Most of the evidence we have on work requirements come from traditional cash welfare, where work requirements have been in effect since the 1996 welfare reforms. But even some supporters of work requirements in that context, and for programs like food stamps, oppose applying them to adults on Medicaid, because the guarantee of emergency room care makes the promise to cut off aid if work requirements aren’t met an empty threat.
Robert Rector, a fellow at the Heritage Foundation who’s a leading proponent of work requirements and was a major champion of the 1996 law, has argued that “work requirements for medical services would be almost impossible to administer and enforce … The work requirement would reduce Medicaid enrollments, but Medicaid costs might well go up because the eligible ABAWDs [able-bodied adults without dependent children] would go to the emergency room rather than receive routine care elsewhere.”
Block-granting could damage Medicaid by even more than a “per-capita cap”
Currently, the American Health Care Act slashes Medicaid below its pre-Obamacare level through a tool known as a “per-capita cap.”
Currently, the federal government matches state spending on Medicaid, offering about $1 to $2.79 for every dollar states spend on it (with a bigger match for poorer states). The AHCA would change all that. Starting in 2020, rather than matching state Medicaid spending, the AHCA would give each state the set amount of money per person. The amount would grow from year to year according to the medical component of the Consumer Price Index, to account for inflation.
The medical component of CPI is growing more slowly than Medicaid costs are expected to grow right now, according to CBPP. So switching to a per capita cap is a federal cut of about $116 billion to Medicaid over 10 years.

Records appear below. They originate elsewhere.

Lemma topic_switch_in_table_order_witness :
  ¬ Spec.has_approval_keyword "save the code" ∧
  "data_architect" ≠ "frontend_engineer" ∧
  Spec.topic_match "data_architect" "save the code" = true ∧
  Spec.topic_match "frontend_engineer" "save the code" = true ∧
  ∃ next,
    _determine_next_agent settings.AGENT_CHAIN "requirements_evolver"
      "save the code" Sample.fresh = Ok next ∧
    Spec.wins_in_order Spec.keyword_order "save the code" next.
Proof.
  assert (Hno : ¬ Spec.has_approval_keyword "save the code").
  { rewrite approval_iff. vm_compute. discriminate. }
  split; [exact Hno |]. split; [discriminate |].
  split; [reflexivity |]. split; [reflexivity |].
  apply (topic_switch_in_table_order settings.AGENT_CHAIN "requirements_evolver"
           "save the code" Sample.fresh "data_architect" "frontend_engineer");
    [exact Hno | discriminate | reflexivity | reflexivity].
Defined.

(** C6. At every position of the agent chain but the last, a message that
    carries an approval keyword moves routing to the successor that the
    approval-progression table gives, which is the next agent of the chain,
    whatever the project holds and whatever else the message says; at
    [ui_designer], "looks good, proceed" gives [frontend_engineer]. *)
Theorem approval_advances_to_successor
    chain i current_agent user_message project_data :
  settings.AGENT_CHAIN !! i = Some current_agent →
  (S i < length settings.AGENT_CHAIN)%nat →
  Spec.has_approval_keyword user_message →
  (∃ next,
     _determine_next_agent chain current_agent user_message project_data = Ok next ∧
     dict_lookup approval_progression current_agent = Some next ∧
     settings.AGENT_CHAIN !! S i = Some next) ∧
  _determine_next_agent chain "ui_designer" "looks good, proceed" project_data
  = Ok "frontend_engineer".
Proof.
  intros Hi Hlast Happroval. split.
  - destruct (approval_progression_successor i current_agent Hi Hlast)
      as (next & Htable & Hnext).
    exists next. split; [by apply approved_step | done].
  - reflexivity.
Qed.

That will almost certainly mean worse care or fewer enrollees. Medicaid is a much more efficient form of insurance than private care, so there’s not much waste to be wrung from it:
Unlike a block grant, which just gives states a big lump of cash to spend as they will, a per capita cap is at least somewhat responsive to changes in Medicaid enrollment. The AHCA also includes separate caps for different groups of beneficiaries — the elderly, disabled, non-elderly adults, etc. — so states can’t get more money by dumping lots of seniors in favor of 24-year-olds.
But under the manager’s amendment, states could opt for a full block grant instead. That would give states a fixed amount of money every year, regardless of how many people they enroll. That could lead to significant incentives for states to, say, kick off expensive long-term care patients who are disabled or elderly, and enroll more young, healthy parents of children.
It would also prevent the program from swelling in recessions, when more people’s incomes fall below the eligibility line and rely on the program. A per capita cap allows more federal spending in situations like that. A block grant doesn’t.
There are some federal requirements as to who states must cover in Medicaid, but they only go so far, and most states now provide additional coverage that they can roll back. “You do have to cover people on Supplemental Security Income” — a program for disabled, elderly, and blind people with low incomes — ”but a lot of folks in nursing homes [are] optional coverage,” Georgetown Medicaid expert Joan Alker told me a few weeks ago.
More analysis is needed on the exact block grant structure included in the legislation to see how much more severe its effects would be relative to a per capita cap. But all indications are that the provision would give states even less in federal funds, and create perverse incentives to kick off expensive patients.